The indications were there all along. Nick Losito of the Vancouver-Richmond Regional Health Board noticed that the number of cigarette vending machines in pubs increased in January, even though the WCB no-smoking regulation should have reduced the need for them.
The persistence of BCTV reporter Darlene Heidemann eventually paid off. She discovered that the tobacco industry gives $800,000 per year to the Canadian Hotel Association's "Courtesy of Choice" campaign. Hardly any of this money is used to keep ashtrays out of hotel lobbies. Instead, it pays the salary of Tim Crowhurst, who works for Vance Campbell's "Coalition of Hospitality Organizations".
When confronted by Heidemann with this information, Campbell initially denied that COHO got tobacco industry money, then claimed that Crowhurst was only a "media consultant" for them.

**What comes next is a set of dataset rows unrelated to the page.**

(* ===== verification/ParserTotal.v ===== *)
(** * The parser is total

    Whatever the tokens, as long as an end-of-file token is among them, the parser neither
    reads past the end of the stream nor loops: with enough fuel for the nesting that the
    limits allow it returns a program or a positioned error.

    The argument is a small program logic.  [safe Q] says of an outcome that it is an error
    or a result in [Q]; [adv b p0 p] relates the state [p0] a function starts in to a later
    state [p]: the depth counters and the struct-literal flag are back, no seed is pending,
    an end-of-file token is still ahead and, when [b], a token was consumed.  [weight] is
    the measure of a state: nesting levels still allowed, each worth more than the longest
    stream the lexer makes for an interpolation slot, then the unread tokens.  A nested call
    happens at a smaller weight: after a token, or one level deeper. *)

From S2P Require Import Prelude Limits Token Lexer LexerFacts Types Value Ast Strconv.
From S2P Require Import Parser ParserStmt.
Open Scope Z_scope.
Open Scope parse_scope.

Definition safe {A} (Q : A -> parser -> Prop) (o : pout A) : Prop :=
  match o with
  | POk a p => Q a p
  | PErr _ => True
  | PPanic | PFuel => False
  end.

Lemma safe_mono {A} (Q Q' : A -> parser -> Prop) o :
  (forall a p, Q a p -> Q' a p) -> safe Q o -> safe Q' o.
Proof. destruct o; cbn; auto. Qed.

Lemma safe_bind {A B} Q (c : P A) (k : A -> P B) p :
  safe (fun a p' => safe Q (k a p')) (c p) -> safe Q (pbind c k p).
Proof. unfold pbind. by destruct (c p). Qed.

Lemma safe_ret {A} (Q : A -> parser -> Prop) a p : Q a p -> safe Q (pret a p).
Proof. done. Qed.
Lemma safe_get (Q : parser -> parser -> Prop) p : Q p p -> safe Q (pget p).
Proof. done. Qed.
Lemma safe_mod (Q : unit -> parser -> Prop) f p : Q tt (f p) -> safe Q (pmod f p).
Proof. done. Qed.

(** ** Reaching a later state *)

Definition hasEOF (p : parser) : Prop := Exists (fun t => Type_ t = TOKEN_EOF) (tokens p).

Record adv (b : bool) (p0 p : parser) : Prop := {
  adv_eof : hasEOF p;
  adv_seed : seed p = None;
  adv_expr : exprDepth p = exprDepth p0;
  adv_stmt : stmtDepth p = stmtDepth p0;
  adv_type : typeDepth p = typeDepth p0;
  adv_lit : noStructLit p = noStructLit p0;
  adv_len : (length (tokens p) + Nat.b2n b <= length (tokens p0))%nat
}.

Lemma adv_refl p : hasEOF p -> seed p = None -> adv false p p.
Proof. intros ??; constructor; cbn; auto; lia. Qed.

Lemma adv_trans b c p0 p1 p2 : adv b p0 p1 -> adv c p1 p2 -> adv (b || c) p0 p2.
Proof.
  intros [??????L] [??????M]; constructor; try congruence.
  destruct b, c; cbn in *; lia.
Qed.

Lemma adv_weaken b p0 p : adv b p0 p -> adv false p0 p.
Proof. intros [??????L]; constructor; auto. destruct b; cbn in *; lia. Qed.

(** The bracketed changes of the state: done on both sides, and undone. *)
Lemma adv_setLit b v p0 p : adv b p0 p -> adv b (setNoStructLit v p0) (setNoStructLit v p).
Proof. intros []; by constructor. Qed.
Lemma adv_unsetLit b v p0 p :
  adv b (setNoStructLit v p0) p -> adv b p0 (setNoStructLit (noStructLit p0) p).
Proof. intros []; by constructor. Qed.
Lemma adv_setExpr b d p0 p : adv b p0 p -> adv b (setExprDepth d p0) (setExprDepth d p).
Proof. intros []; by constructor. Qed.
Lemma adv_unsetExpr b d p0 p :
  adv b (setExprDepth d p0) p -> adv b p0 (setExprDepth (exprDepth p0) p).
Proof. intros []; by constructor. Qed.
Lemma adv_setStmt b d p0 p : adv b p0 p -> adv b (setStmtDepth d p0) (setStmtDepth d p).
Proof. intros []; by constructor. Qed.
Lemma adv_unsetStmt b d p0 p :
  adv b (setStmtDepth d p0) p -> adv b p0 (setStmtDepth (stmtDepth p0) p).
Proof. intros []; by constructor. Qed.
Lemma adv_setType b d p0 p : adv b p0 p -> adv b (setTypeDepth d p0) (setTypeDepth d p).
Proof. intros []; by constructor. Qed.
Lemma adv_unsetType b d p0 p :
  adv b (setTypeDepth d p0) p -> adv b p0 (setTypeDepth (typeDepth p0) p).
Proof. intros []; by constructor. Qed.
Lemma adv_setBudget b d p0 p : adv b p0 p -> adv b p0 (setBudget d p).
Proof. intros []; by constructor. Qed.

(** ** Tokens *)

Lemma hasEOF_cons p : hasEOF p -> exists t rest, tokens p = t :: rest.
Proof. unfold hasEOF. destruct (tokens p); [by inversion 1 | eauto]. Qed.

Lemma safe_peek (Q : Token -> parser -> Prop) p :
  hasEOF p -> (forall t rest, tokens p = t :: rest -> Q t p) -> safe Q (peek p).
Proof. intros (t & rest & E)%hasEOF_cons HQ. unfold peek. rewrite E. by eapply HQ. Qed.

(** The token after one that is not the last is there. *)
Lemma safe_peekN1 (Q : Token -> parser -> Prop) p t rest :
  hasEOF p -> tokens p = t :: rest -> Type_ t <> TOKEN_EOF ->
  (forall n rest', rest = n :: rest' -> Q n p) -> safe Q (peekN 1 p).
Proof.
  intros He E Ht HQ. unfold hasEOF in He. rewrite E in He.
  unfold peekN. rewrite E. apply Exists_cons in He as [?|He]; [done|].
  destruct rest as [|n rest]; [by inversion He | by eapply HQ].
Qed.

Lemma safe_advance (Q : Token -> parser -> Prop) b p0 p :
  adv b p0 p -> (forall t p', adv b p0 p' -> Q t p') -> safe Q (advance p).
Proof.
  intros Ha HQ. destruct (hasEOF_cons p (adv_eof _ _ _ Ha)) as (t & rest & E).
  unfold advance. rewrite E. cbn. apply HQ. case_bool_decide as Ht; [done|].
  destruct Ha as [He ? ? ? ? ? L]; constructor; cbn; auto.
  - unfold hasEOF in *. rewrite E in He. by apply Exists_cons in He as [?|?].
  - rewrite E in L. cbn in L. lia.
Qed.

(** An advance over a token that is not the last. *)
Lemma safe_advance_tok (Q : Token -> parser -> Prop) b p0 p t rest :
  adv b p0 p -> tokens p = t :: rest -> Type_ t <> TOKEN_EOF ->
  (forall t p', adv true p0 p' -> Q t p') -> safe Q (advance p).
Proof.
  intros Ha E Ht HQ. unfold advance. rewrite E. cbn. rewrite bool_decide_false by done.
  apply HQ. destruct Ha as [He ? ? ? ? ? L]; constructor; cbn; auto.
  - unfold hasEOF in *. rewrite E in He. by apply Exists_cons in He as [?|?].
  - rewrite E in L. cbn in L. destruct b; cbn in *; lia.
Qed.

Lemma safe_check (Q : bool -> parser -> Prop) tt p :
  hasEOF p ->
  (forall t rest, tokens p = t :: rest -> Q (bool_decide (Type_ t = tt)) p) -> safe Q (check tt p).
Proof. intros He HQ. apply safe_bind, safe_peek; [done|]. intros t rest E. by eapply HQ. Qed.

Lemma safe_accept (Q : option Token -> parser -> Prop) tt b p0 p :
  adv b p0 p -> tt <> TOKEN_EOF ->
  (forall t p', adv true p0 p' -> Q (Some t) p') -> Q None p -> safe Q (accept tt p).
Proof.
  intros Ha Htt HS HN. apply safe_bind, safe_check; [apply Ha|]. intros t rest E.
  case_bool_decide as Ht; [|done]. apply safe_bind.
  eapply safe_advance_tok; [done | done | congruence | intros; by apply HS].
Qed.

Lemma safe_expect (Q : Token -> parser -> Prop) tt ctx b p0 p :
  adv b p0 p -> tt <> TOKEN_EOF ->
  (forall t p', adv true p0 p' -> Q t p') -> safe Q (expect tt ctx p).
Proof.
  intros Ha Htt HQ. apply safe_bind, safe_peek; [apply Ha|]. intros t rest E.
  case_bool_decide as Ht; [eapply safe_advance_tok; [done | done | congruence | done] |].
  by destruct (_ && _).
Qed.

Lemma safe_keyword (Q : Token -> parser -> Prop) tt b p0 p :
  adv b p0 p -> tt <> TOKEN_EOF ->
  (forall t p', adv b p0 p' -> Q t p') -> safe Q (keyword tt p).
Proof.
  intros Ha Htt HQ. apply safe_bind. eapply safe_accept; [done | done | |].
  - intros t p' Hp. cbn. apply HQ. destruct b; [done | by eapply adv_weaken].
  - cbn. by apply HQ.
Qed.

(** A keyword its caller has seen. *)
Lemma safe_keyword_tok (Q : Token -> parser -> Prop) tt b p0 p t rest :
  adv b p0 p -> tokens p = t :: rest -> Type_ t = tt -> tt <> TOKEN_EOF ->
  (forall t p', adv true p0 p' -> Q t p') -> safe Q (keyword tt p).
Proof.
  intros Ha E Ht Htt HQ. apply safe_bind, safe_bind, safe_check; [apply Ha|].
  intros u rest' E'. rewrite E in E'. injection E' as <- <-. rewrite bool_decide_true by done.
  apply safe_bind. eapply safe_advance_tok; [done | done | congruence |]. intros. by apply HQ.
Qed.

Lemma safe_expectFieldName (Q : Token -> parser -> Prop) ctx b p0 p :
  adv b p0 p -> (forall t p', adv b p0 p' -> Q t p') -> safe Q (expectFieldName ctx p).
Proof.
  intros Ha HQ. apply safe_bind, safe_peek; [apply Ha|]. intros t rest E.
  destruct (isPostDotName t); [by eapply safe_advance | done].
Qed.

Lemma safe_postDotName (Q : Token -> parser -> Prop) ctx b p0 p :
  adv b p0 p -> (forall t p', adv b p0 p' -> Q t p') -> safe Q (postDotName ctx p).
Proof.
  intros Ha HQ. apply safe_bind, safe_peek; [apply Ha|]. intros t rest E.
  destruct (isPostDotName t); [by eapply safe_advance|].
  eapply safe_expect; [done | done |]. intros u p' Hp. apply HQ.
  destruct b; [done | by eapply adv_weaken].
Qed.

Lemma safe_noUnderscore (Q : unit -> parser -> Prop) t fmt p :
  Q tt p -> safe Q (noUnderscore t fmt p).
Proof. unfold noUnderscore. by destruct (containsUnderscore _). Qed.

(** A bracketed computation with struct literals allowed. *)
Lemma safe_allow {A} (Q : A -> parser -> Prop) (c : P A) b b' p0 p :
  adv b p0 p ->
  (adv b (setNoStructLit false p0) (setNoStructLit false p) ->
   safe (fun a p' => adv b' (setNoStructLit false p0) p' /\ forall p'', adv b' p0 p'' -> Q a p'')
     (c (setNoStructLit false p))) ->
  safe Q (allowStructLit c p).
Proof.
  intros Ha Hc. apply safe_bind, safe_get, safe_bind, safe_mod, safe_bind.
  eapply safe_mono; [|by apply Hc, adv_setLit]. intros a p' [Hp HQ].
  apply safe_bind, safe_mod, safe_ret, HQ. rewrite (adv_lit _ _ _ Ha). by eapply adv_unsetLit.
Qed.

(** ** Weights *)

Section Body.
Context `{Limits}.
Variables (rec : PRec) (fuel : Z).

Definition weight (p : parser) : Z :=
  (MaxNestingDepth - exprDepth p + 1) * (MaxTokens + 1) + Z.of_nat (length (tokens p)).

(** A state in which a nested call is affordable. *)
Record pre (p : parser) : Prop := {
  pre_eof : hasEOF p;
  pre_seed : seed p = None;
  pre_depth : exprDepth p <= MaxNestingDepth;
  pre_weight : weight p < fuel
}.

(** From [p0] on such states are reached at once, or after a token. *)
Definition ready (b : bool) (p0 : parser) : Prop :=
  exprDepth p0 <= MaxNestingDepth /\ weight p0 < fuel + Z.b2z b.

Lemma adv_pre b p0 p : adv b p0 p -> ready b p0 -> pre p.
Proof.
  intros [? ? E ? ? ? L] [D W]. constructor; auto; [lia|].
  unfold weight in *. rewrite E. destruct b; cbn in *; lia.
Qed.

Lemma adv_ready b p0 p : adv b p0 p -> ready true p0 -> ready true p.
Proof.
  intros [? ? E ? ? ? L] [D W]. split; [lia|].
  unfold weight in *. rewrite E. destruct b; cbn in *; lia.
Qed.

Lemma ready_weaken b p : ready false p -> ready b p.
Proof. intros [??]; split; [done|]. destruct b; cbn in *; lia. Qed.

Lemma pre_ready p b : pre p -> ready b p.
Proof. intros []; apply ready_weaken. split; [done | cbn; lia]. Qed.

Lemma pre_refl p : pre p -> adv false p p.
Proof. intros []; by apply adv_refl. Qed.

(** A deeper state is worth at least one stream less. *)
Lemma weight_deepen p d :
  exprDepth p < d -> weight (setExprDepth d p) + (MaxTokens + 1) <= weight p.
Proof. intros. unfold weight; cbn. pose proof MaxTokens_pos. nia. Qed.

There's more. All three of the multinational tobacco companies that do business in Canada are "associate members" of the B.C. Liquor Licensee and Retailers Association, the group headed by Dave Crown, another very vocal opponent of the WCB regulations. Also, the 2000 annual report of Rothmans describes the "Benson & Hedges Business Edge" program. This basically consists of bribing pub owners for placement of cigarette vending machines.

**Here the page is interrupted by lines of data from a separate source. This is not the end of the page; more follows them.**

(** *** Climbing to a looser rung *)

Lemma climb_rung l n ts e : isRung l -> Parses (S l) n ts e -> Parses l n ts e.
Proof.
  intros Hl Hp fuel d rest Hf Hd Hs. rewrite ladder_rung by done. unfold rung.
  erewrite pbind_ok by (apply Hp; [done | done | by eapply stops_le, Hs; lia]).
  erewrite pbind_ok by done. destruct rest as [|t rest]; [done|].
  erewrite pbind_ok.
  2: { rewrite looping_ok. cbn [binLoop]. bt. rewrite (stops_ops _ _ _ Hs) by lia. reflexivity. }
  reflexivity.
Qed.

Lemma climb_range n ts e : Parses 1 n ts e -> Parses 0 n ts e.
Proof.
  intros Hp fuel d rest Hf Hd Hs. cbn [ladder]. unfold parseRange.
  erewrite pbind_ok by (apply Hp; [done | done | by eapply stops_le, Hs; lia]).
  destruct rest as [|t rest]; [done|]. bt. rewrite bool_decide_false; [done|].
  intros E. cbn in Hs. rewrite E in Hs. cbn in Hs. lia.
Qed.

Lemma climb_not n ts e : starts 4 ts -> Parses 4 n ts e -> Parses 3 n ts e.
Proof.
  intros Ht Hp fuel d rest Hf Hd Hs. cbn [ladder]. unfold parseNot.
  erewrite pbind_ok by done. cbn [seed ParserRoundFacts.st].
  destruct ts as [|t ts]; [done|]. destruct Ht as (_ & Hn & _). cbn [app].
  erewrite pbind_ok by (apply accept_no; apply Hn; lia). 
  apply (Hp fuel d rest); [done | done | by eapply stops_le, Hs; lia].
Qed.

Lemma climb_unary n ts e : starts 12 ts -> Parses 12 n ts e -> Parses 11 n ts e.
Proof.
  intros Ht Hp fuel d rest Hf Hd Hs. cbn [ladder]. unfold parseUnaryMinus.
  erewrite pbind_ok by done. cbn [seed ParserRoundFacts.st].
  destruct ts as [|t ts]; [done|]. destruct Ht as (_ & _ & Hn). destruct Hn as [Hm Hb]; [lia|].
  cbn [app]. do 2 (erewrite pbind_ok by (by apply accept_no); cbn beta iota).
  apply (Hp fuel d rest); [done | done | by eapply stops_le, Hs; lia].
Qed.

(** No postfix form follows. *)
Lemma suffix_stop fuel k e t rest d :
  stops 12 (t :: rest) -> 0 < k ->
  suffixLoop (run fuel) k e (st (t :: rest) d) = POk e (st (t :: rest) d).
Proof.
  intros Hs Hk. destruct k as [|k]; [lia|]. cbn [suffixLoop]. bt. cbn in Hs.
  destruct (Type_ t); try done; cbn in Hs; lia.
Qed.

Lemma climb_primary n ts e : Parses 13 n ts e -> Parses 12 n ts e.
Proof.
  intros Hp fuel d rest Hf Hd Hs. cbn [ladder]. unfold parsePrimary.
  erewrite pbind_ok by (apply (Hp fuel d rest); [done | done | by eapply stops_le, Hs; lia]).
  rewrite looping_ok. destruct rest as [|t rest]; [done|]. apply suffix_stop; [done | lia].
Qed.

Lemma climb_one l n ts e : l < 13 -> starts (S l) ts -> Parses (S l) n ts e -> Parses l n ts e.
Proof.
  intros Hl Ht Hp.
  destruct (decide (l ∈ [1; 2; 4; 5; 6; 7; 8; 9; 10])) as [Hr|Hr]; [by apply climb_rung|].
  assert (l = 0 \/ l = 3 \/ l = 11 \/ l = 12) as Hc by (do 13 (destruct l as [|l]; [set_solver|]); lia).
  destruct Hc as [->|[->|[->| ->]]].
  - by apply climb_range.
  - by apply climb_not.
  - by apply climb_unary.
  - by apply climb_primary.
Qed.

Lemma climb l l' n ts e : l' <= l <= 13 -> starts l ts -> Parses l n ts e -> Parses l' n ts e.
Proof.
  intros [Hle Hl]. induction Hle as [|l Hle IH]; [done|]. intros Ht Hp.
  apply IH; [lia | by eapply starts_le, Ht; lia |]. apply climb_one; [lia | done | done].
Qed.

(** *** A nested expression, and parentheses *)

Lemma expr_ok n ts e fuel d rest :
  Parses 0 n ts e -> length ts < fuel -> fits d (S n) -> stops 0 rest ->
  r_expr (run fuel) (st (ts ++ rest) d) = POk e (st rest d).
Proof.
  intros Hp Hf Hd Hs. destruct fuel as [|fuel]; [lia|]. cbn [run r_expr]. unfold parseExpr.
  erewrite pbind_ok by done. cbn [exprDepth ParserRoundFacts.st].
  rewrite (proj2 (Z.leb_gt _ _)) by (unfold fits in Hd; lia).
  erewrite pbind_ok by done. erewrite pbind_ok.
  2: { apply (Hp fuel (d + 1)%Z rest); [lia | unfold fits in *; lia | done]. }
  cbn. unfold pret, setExprDepth, ParserRoundFacts.st. cbn. repeat f_equal. lia.
Qed.

Lemma parens n ts e : Parses 0 n ts e -> Parses 13 (S n) (wrap q true ts) e.
Proof.
  intros Hp fuel d rest Hf Hd Hs. cbn [ladder wrap app length] in *.
  rewrite length_app in Hf. cbn in Hf. unfold parsePrimaryAtom.
  erewrite pbind_ok by done. cbn [seed ParserRoundFacts.st].
  bt. cbn [Type_ tokAt]. bt. rewrite <- app_assoc. cbn [app].
  erewrite pbind_ok. 2: { apply allow_ok. apply (expr_ok n); [done | lia | done | done]. }
  by bt.
Qed.

(** *** Lists of expressions *)

(** An expression whose text is read back where an expression is expected. *)
Definition Item (e : Expr) : Prop := Parses 0 (need e) (body e) e /\ starts 0 (body e).

Lemma commas_length items : Forall (fun ts => ts <> []) items -> length items <= length (commas q items).
Proof.
  induction 1 as [|ts items Hts Hall IH]; [done|]. cbn [commas length].
  assert (0 < length ts) by (destruct ts; [done | cbn; lia]).
  destruct items as [|ts' items]; [cbn; lia|].
  rewrite length_app. cbn [length] in *. lia.
Qed.

Lemma commas_cons ts items :
  items <> [] -> commas q (ts :: items) = ts ++ tok TOKEN_COMMA "," :: commas q items.
Proof. by destruct items. Qed.

Lemma Item_nonempty es : Forall Item es -> Forall (fun ts => ts <> []) (map body es).
Proof. induction 1 as [|e es [_ Hs] _ IH]; constructor; [by intros E; rewrite E in Hs | done]. Qed.

Lemma item_expr e fuel d rest :
  Item e -> length (body e) < fuel -> fits d (S (need e)) -> stops 0 rest ->
  r_expr (run fuel) (st (body e ++ rest) d) = POk e (st rest d).
Proof. intros [Hp _]. by apply expr_ok. Qed.

(** Simplify the bounds of a list of items. *)
Ltac bounds := unfold maxList in *; cbn [foldr map length fst snd] in *; rewrite ?length_app in *; cbn [length] in *;
  unfold fits in *; lia.

Lemma args_ok es : Forall Item es -> es <> [] -> forall fuel k acc d rest,
  length es <= k -> length (commas q (map body es)) < fuel ->
  fits d (maxList (map (fun x => S (need x)) es)) ->
  argsLoop (run fuel) k acc (st (commas q (map body es) ++ tok TOKEN_RPAREN ")" :: rest) d)
  = POk (acc ++ es) (st (tok TOKEN_RPAREN ")" :: rest) d).
Proof.
  induction 1 as [|e es He Hes IH]; [done|]. intros _ fuel k acc d rest Hk Hf Hd.
  destruct k as [|k]; [cbn in Hk; lia|]. cbn [argsLoop map].
  destruct es as [|e' es]; cbn [map commas] in *.
  - erewrite pbind_ok by (apply item_expr; [done | lia | bounds | done]). cbn beta. by bt.
  - rewrite <- app_assoc. cbn [app].
    erewrite pbind_ok by (apply item_expr; [done | bounds | bounds | done]). cbn beta.
    bt. cbn iota. rewrite IH; [by rewrite <- app_assoc | done | bounds | bounds | bounds].
Qed.

Lemma elems_ok es : Forall Item es -> forall fuel k acc d rest,
  length es < k -> length (commas q (map body es)) < fuel ->
  fits d (maxList (map (fun x => S (need x)) es)) ->
  elemsLoop (run fuel) k acc (st (commas q (map body es) ++ tok TOKEN_RBRACKET "]" :: rest) d)
  = POk (acc ++ es) (st (tok TOKEN_RBRACKET "]" :: rest) d).
Proof.
  induction 1 as [|e es He Hes IH]; intros fuel k acc d rest Hk Hf Hd;
    (destruct k as [|k]; [cbn in Hk; lia|]); cbn [elemsLoop map].
  { cbn [commas app]. bt. cbn. by rewrite app_nil_r. }
  assert (forall rest', check TOKEN_RBRACKET (st (body e ++ rest') d) = POk false (st (body e ++ rest') d)) as Hc.
  { intros rest'. destruct He as [_ Hs]. destruct (body e) as [|t ts]; [done|]. cbn [app].
    rewrite check_ok. rewrite bool_decide_false; [done|]. destruct Hs as [Hs _]. set_solver. }
  destruct es as [|e' es]; cbn [map commas] in *.
  - erewrite pbind_ok by apply Hc. cbn beta iota.
    erewrite pbind_ok by (apply item_expr; [done | lia | bounds | done]). cbn beta. by bt.
  - rewrite <- app_assoc. cbn [app]. erewrite pbind_ok by apply Hc. cbn beta iota.
    erewrite pbind_ok by (apply item_expr; [done | bounds | bounds | done]). cbn beta.
    bt. cbn iota. rewrite IH; [by rewrite <- app_assoc | bounds | bounds | bounds].
Qed.

Definition entryToks (kv : Expr * Expr) : list Token :=
  body (fst kv) ++ tok TOKEN_COLON ":" :: body (snd kv).

Lemma entries_ok kvs :
  Forall (fun kv => Item (fst kv) /\ Item (snd kv)) kvs -> forall fuel k acc d rest,
  length kvs < k -> length (commas q (map entryToks kvs)) < fuel ->
  fits d (maxList (map (fun kv => S (Nat.max (need (fst kv)) (need (snd kv)))) kvs)) ->
  entriesLoop (run fuel) k acc (st (commas q (map entryToks kvs) ++ tok TOKEN_RBRACE "}" :: rest) d)
  = POk (acc ++ kvs) (st (tok TOKEN_RBRACE "}" :: rest) d).
Proof.
  induction 1 as [|[x v] kvs [Hx Hv] Hes IH]; intros fuel k acc d rest Hk Hf Hd;
    (destruct k as [|k]; [cbn in Hk; lia|]); cbn [entriesLoop map].
  { cbn [commas app]. bt. cbn. by rewrite app_nil_r. }
  cbn [fst snd] in *.
  assert (forall rest', check TOKEN_RBRACE (st (body x ++ rest') d) = POk false (st (body x ++ rest') d)) as Hc.
  { intros rest'. destruct Hx as [_ Hs]. destruct (body x) as [|t ts]; [done|]. cbn [app].
    rewrite check_ok. rewrite bool_decide_false; [done|]. destruct Hs as [Hs _]. set_solver. }
  destruct kvs as [|kv kvs]; cbn [map commas] in *;
    change (entryToks (x, v)) with (body x ++ tok TOKEN_COLON ":" :: body v) in *;
    rewrite <- !app_assoc; cbn [app]; erewrite pbind_ok by apply Hc; cbn beta iota.
  - erewrite pbind_ok by (apply item_expr; [done | bounds | bounds | done]). cbn beta. bt.
    erewrite pbind_ok by (apply item_expr; [done | bounds | bounds | done]). cbn beta. by bt.
  - erewrite pbind_ok by (apply item_expr; [done | bounds | bounds | done]). cbn beta. bt.
    rewrite <- ?app_assoc; cbn [app].
    erewrite pbind_ok by (apply item_expr; [done | bounds | bounds | done]). cbn beta. bt. cbn iota.
    rewrite IH; [by rewrite <- app_assoc | bounds | bounds | bounds].
Qed.

Definition fieldToks (f : string * Expr * position) : list Token :=
  tokAt (snd f) TOKEN_IDENT (fst (fst f)) :: tok TOKEN_COLON ":" :: body (snd (fst f)).

Lemma tokPos_tok p ty lex : tokPos (tokAt p ty lex) = p.
Proof. by destruct p. Qed.

Lemma fields_head fs :
  fs <> [] -> exists p y ts, commas q (map fieldToks fs) = tokAt p TOKEN_IDENT y :: ts.
Proof. destruct fs as [|[[y e] p] [|f fs]]; [done | cbn; eauto ..]. Qed.

Lemma fields_ok fs : fs <> [] ->
  Forall (fun f => Item (snd (fst f))) fs -> forall fuel k seen acc d rest,
  NoDup (map (fun f => fst (fst f)) fs) ->
  Forall (fun f => ~ (fst (fst f) ∈ seen)) fs ->
  length fs <= k -> length (commas q (map fieldToks fs)) < fuel ->
  fits d (maxList (map (fun f => S (need (snd (fst f)))) fs)) ->
  litFieldsLoop (run fuel) k seen acc (st (commas q (map fieldToks fs) ++ tok TOKEN_RBRACE "}" :: rest) d)
  = POk (acc ++ fs) (st (tok TOKEN_RBRACE "}" :: rest) d).
Proof.
  intros Hne Hall. revert Hne. induction Hall as [|[[x e] p] fs Hx Hes IH]; [done|].
  intros _ fuel k seen acc d rest Hnd Hseen Hk Hf Hd.
  destruct k as [|k]; [cbn in Hk; lia|]. cbn [litFieldsLoop map fst snd] in *.
  apply NoDup_cons in Hnd as [Hx' Hnd]. apply Forall_cons in Hseen as [Hs Hseen]. cbn [fst] in Hs.
  change (fieldToks (x, e, p)) with (tokAt p TOKEN_IDENT x :: tok TOKEN_COLON ":" :: body e) in *.
  destruct (decide (fs = [])) as [->|Hfs].
  - cbn [map commas app] in *. bt. cbn [Lexeme tokAt]. rewrite bool_decide_false by done. bt.
    erewrite pbind_ok by (apply item_expr; [done | bounds | bounds | done]). cbn beta zeta.
    bt. by rewrite tokPos_tok.
  - assert (map fieldToks fs <> []) as Hm by (by destruct fs).
    assert (forall X, check TOKEN_RBRACE (st (commas q (map fieldToks fs) ++ X) d)
                      = POk false (st (commas q (map fieldToks fs) ++ X) d)) as Hc.
    { intros X. destruct (fields_head fs Hfs) as (p' & y & ts & ->). done. }
    rewrite commas_cons in * by done. cbn [app] in *. rewrite <- app_assoc. cbn [app].
    bt. cbn [Lexeme tokAt]. rewrite bool_decide_false by done. bt.
    erewrite pbind_ok by (apply item_expr; [done | bounds | bounds | done]). cbn beta zeta. bt.
    cbn iota. rewrite tokPos_tok.
    erewrite pbind_ok by apply Hc. cbn beta iota. rewrite IH; [by rewrite <- app_assoc | done | done | | bounds | bounds | bounds].
    apply Forall_forall. intros g Hg. rewrite Forall_forall in Hseen.
    intros [E|Hin]%elem_of_cons; [|by apply (Hseen g Hg)]. apply Hx'. rewrite <- E.
    apply list_elem_of_fmap. by exists g.
Qed.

The tobacco industry has a lot at stake here. A study done in the Whistler-Squamish area shortly before the WCB regulations were invalidated showed that pub employees were quitting smoking in startling numbers. Every smoker that quits costs the tobacco industry about $700 per year of revenue. Add this to the 45,000 customers they lose to cancer, emphysema, heart disease, etc. and we're talking about a serious dent in their profits.